Oneida businesswoman

Emma Jane Camp Mead (1866 – December 4, 1934) was a hotelkeeper and herbalist in the Adirondacks; she was a member of the Oneida people, like her mother; her father's family was Abenaki.

==Early life and education==
Emma Camp was born near Indian Lake, New York, the daughter of Elijah Camp and Elizabeth Kennedy Camp. Her father was Abenaki and her mother was Oneida. Her parents ran a hunting lodge, and her father worked as a wilderness guide. She was a great-granddaughter of Polly Cooper. Actress Beulah Dark Cloud was her cousin.

==Career==
With a large settlement from her former husband's family, Mead opened a dry goods store in Indian Lake, and later opened Adirondack House near Indian Lake, renting rooms and cabins to hunting and fishing vacationers in the area. She also maintained a farm, and sold her own herbal remedies. She also interpreted news reports for locals who were not literate in English, especially in the events leading up to the Indian Citizenship Law of 1924.

==Personal life==
In 1882, Camp married Gabriel Mead, a white man.

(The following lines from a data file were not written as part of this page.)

Lemma grows_lookup h h' a :
  grows h h' -> a < length h -> h' !! a = h !! a.
Proof. intros [[new ->] _] Ha. by apply lookup_app_l. Qed.

Lemma grows_items lo h h' v :
  grows h h' -> lo <= length h -> val_ge (length h) v ->
  items_in_region lo h' v.
Proof.
  intros [_ H] Hle Hv. destruct v as [| | | | |a]; simpl in *; try done.
  destruct (h' !! a) as [[d|l]|] eqn:Ha; try done.
  specialize (H _ _ Hv Ha). simpl in H.
  eapply Forall_impl; [exact H|]. intros x Hx. by eapply val_ge_weaken.
Qed.

Lemma build_doc_inv d s r s' :
  build_doc d s = (r, s') ->
  exists v, r = Val v /\ grows (heap s) (heap s')
            /\ val_ge (length (heap s)) v
            /\ log s' = log s /\ opened s' = opened s.
Proof.
  unfold build_doc. pose proof (build_built d (heap s)) as Hb.
  destruct (build d (heap s)) as [v h']. intros [= <- <-].
  destruct (Hb _ _ eq_refl) as (Hnew & Hv & Ho & _).
  exists v. simpl. done.
Qed.

Lemma deepcopy_dict_inv data v s s' :
  deepcopy_dict data s = (Val v, s') ->
  grows (heap s) (heap s') /\ val_ge (length (heap s)) v.
Proof.
  unfold deepcopy_dict. destruct (doc_of _ _ data) as [d|]; [|done].
  intros H. apply build_doc_inv in H as (v' & [= <-] & Hg & Hv & _). done.
Qed.

Lemma get_api_definition_inv name v s s' :
  _get_api_definition name s = (Val v, s') ->
  grows (heap s) (heap s') /\ val_ge (length (heap s)) v.
Proof.
  unfold _get_api_definition, try_except.
  destruct (bind _ _ s) as [[v'|e|] s1] eqn:E.
  - intros [= <- <-].
    apply bind_inv in E as (api & s0 & E0 & E).
    apply py_getitem_reads in E0 as ->.
    apply bind_inv in E as (blk & s0 & E0 & E).
    apply py_getitem_reads in E0 as ->.
    eapply deepcopy_dict_inv. exact E.
  - destruct (decide (e = KeyError)); [unfold raise|]; done.
  - done.
Qed.

Section FileFrames.
Context (W : world).

Lemma check_format_inv file_path content u s s' :
  _check_format file_path content s = (Val u, s') -> s' = s.
Proof.
  unfold _check_format, bind, get_state, log_error, modify, raise, ret.
  repeat case_match; congruence.
Qed.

His family, opposing the marriage, paid her ten thousand dollars to agree to an annulment of the marriage. This arrangement was reported in newspapers across the United States in August 1883. The couple remarried in 1885, and had a daughter, Bessie, born in 1886. Gabriel soon left the marriage again, and Bessie died in a fall when she was three years old. Emma Mead died in 1934, at the age of 68. There is a collection of her papers held by the Indian Lake Historical Society.